29 Juni 2018 | Polizei & Gericht

Vermeintlicher Auftragsschwindel löst Klage aus

Windhoek (ms) – Ein Straßenbau-Projekt spielt selbst nach seiner teilweisen Fertigstellung eine zentrale Rolle in einem Zivilprozess gegen sechs Antragsgegner, von denen eine Ingenieursfirma die Rückzahlung einer angeblich erschlichenen Summe von 530000 N$ verlangt.

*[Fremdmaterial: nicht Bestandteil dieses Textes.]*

(** * Telegram Multi node: validation, request construction and dispatch

    A shallow embedding of [GenericFunctions.ts] (validators, sanitizer,
    [telegramApiRequest] and the seven operation functions) and of
    [TelegramMulti.node.ts] ([execute]), with the properties of the
    specification stated and proved over it.

    Conventions of the embedding:
    - a JavaScript string is a [string]; each [ascii] stands for one UTF-16
      code unit below 256, so [String.length] is [.length];
    - a JavaScript object used as a bag of fields is a [gmap string value];
    - a thrown error is a value of [Error], one constructor per [throw] site;
    - the HTTP transport is an oracle of the host, and every call made to it is
      recorded in a trace that the operations thread through. *)

From Stdlib Require Import ZArith Ascii String List Bool Lia.
From stdpp Require Import gmap strings list fin_maps pretty.

Open Scope string_scope.

(* ===================================================================== *)
(** ** JavaScript values *)
(* ===================================================================== *)

(** A number: [Finite m e] is the real [m * 2^e].  Both signed zeros are
    [Finite 0 _]; the code never tells them apart. *)
Inductive number : Type :=
| NaN
| Infinity (negative : bool)
| Finite (m e : Z).

#[warnings="-register-all"]
Inductive value : Type :=
| VUndefined
| VNull
| VBool (b : bool)
| VNum (n : number)
| VStr (s : string)
| VObj (o : gmap string value).

Module Js.

Definition isZero (n : number) : bool :=
  match n with
  | Finite m _ => (m =? 0)%Z
  | _ => false
  end.

(** The integer [z] as a number. *)
Definition ofZ (z : Z) : number := Finite z 0.

(** [Number.isInteger]. *)
Definition isInteger (n : number) : bool :=
  match n with
  | Finite m e => (0 <=? e)%Z || (m mod 2 ^ (- e) =? 0)%Z
  | _ => false
  end.

(** ToBoolean: what [if (v)] and [!v] test. *)
Definition truthy (v : value) : bool :=
  match v with
  | VUndefined | VNull => false
  | VBool b => b
  | VNum NaN => false
  | VNum n => negb (isZero n)
  | VStr s => negb (String.eqb s "")
  | VObj _ => true
  end.

Inductive type : Type :=
| TUndefined | TObject | TBoolean | TNumber | TString.

(** The [typeof] operator ([typeof null] is ["object"]). *)
Definition typeof (v : value) : type :=
  match v with
  | VUndefined => TUndefined
  | VNull => TObject
  | VBool _ => TBoolean
  | VNum _ => TNumber
  | VStr _ => TString
  | VObj _ => TObject
  end.

Definition isString (v : value) : bool :=
  match v with VStr _ => true | _ => false end.

Definition isNumber (v : value) : bool :=
  match v with VNum _ => true | _ => false end.

Fixpoint dropZeros (s : string) : string :=
  match s with
  | String "0" s' => dropZeros s'
  | _ => s
  end.

(** Number::toString, radix 10.  Exact for NaN, the infinities and every
    integral value below 10^21; a non-integral value is printed with the
    decimal expansion of [m * 2^e], which is what the engine prints when
    that expansion is the shortest one that reads back. *)
Definition numberToString (n : number) : string :=
  match n with
  | NaN => "NaN"
  | Infinity false => "Infinity"
  | Infinity true => "-Infinity"
  | Finite m e =>
      if (0 <=? e)%Z then pretty (m * 2 ^ e)%Z
      else
        let k := (- e)%Z in
        if (m mod 2 ^ k =? 0)%Z then pretty (m / 2 ^ k)%Z
        else
          let a := Z.abs m in
          let frac := pretty ((a mod 2 ^ k) * 5 ^ k)%Z in
          let pad := Z.to_nat k - String.length frac in
          let digits := String.rev (dropZeros (String.rev frac)) in
          (if (m <? 0)%Z then "-" else "")
            +:+ pretty (a / 2 ^ k)%Z +:+ "."
            +:+ string_of_list_ascii (repeat "0"%char pad) +:+ digits
  end.

(** ToString, as applied by [String(v)], template literals and, for the
    primitive values, by the [toString] method. *)
Definition toString (v : value) : string :=
  match v with
  | VUndefined => "undefined"
  | VNull => "null"
  | VBool true => "true"
  | VBool false => "false"
  | VNum n => numberToString n
  | VStr s => s
  | VObj _ => "[object Object]"
  end.

End Js.

(* ===================================================================== *)
(** ** Regular expressions *)
(* ===================================================================== *)

(** The three patterns of the source are anchored at both ends ([^...$], no
    flags), so [RegExp.prototype.test] decides whether the whole string
    belongs to the language of the pattern.  [Regex.test] decides that
    membership with Brzozowski derivatives; [Regex.Matches] is the language. *)
Module Regex.

Inductive regex : Type :=
| Void
| Eps
| Class (p : ascii -> bool)
| Cat (r1 r2 : regex)
| Alt (r1 r2 : regex)
| Star (r : regex).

Zur Begründung führt die Firma Omaka Mining And Engineering an, sie sei von dem hauptbeklagten Unternehmen Roberto Romario Swart Trading durch Vortäuschung falscher Tatsachen in den Glauben versetzt worden, dass jene den Auftrag für den Bau einer Asphaltstraße von Rosh Pinah nach Oranjemund erhalten habe. Ferner hätten die Antragsgegner versichert, sie würden Omaka als Subunternehmen an dem Straßenprojekt beteiligen, sobald ihnen die Freigabe für den Baubeginn erteilt worden sei.

Laut Antragsteller seien sie von dem als Nebenbeklagten geführten Roberto Romario Swart ersucht worden, ein Gütesicherungs-Zertifikat vorzufinanzieren, das seinem Unternehmen die vor Baubeginn notwendige Projekt-Kompetenz bescheinigen würde. Daraufhin habe Omaka den Beklagten wie vereinbart 530000 N$ überwiesen, die jene vor dem 30. Mai 2017 hätten zurückzahlen sollen.

Seitdem sei jedoch deutlich geworden, dass Roberto Romario Swart Trading weder die notwendige Bescheinigung, noch den Auftrag für den Straßenbau erhalten, sondern dies nur vorgegeben habe. Die Beklagten hätten Omaka also in betrügerischer Absicht zur Zahlung der 530000 N$ verleitet und das Geld bisher nicht zurückgezahlt, weshalb sie dazu durch eine richterliche Verfügung verpflichtet werden müssen.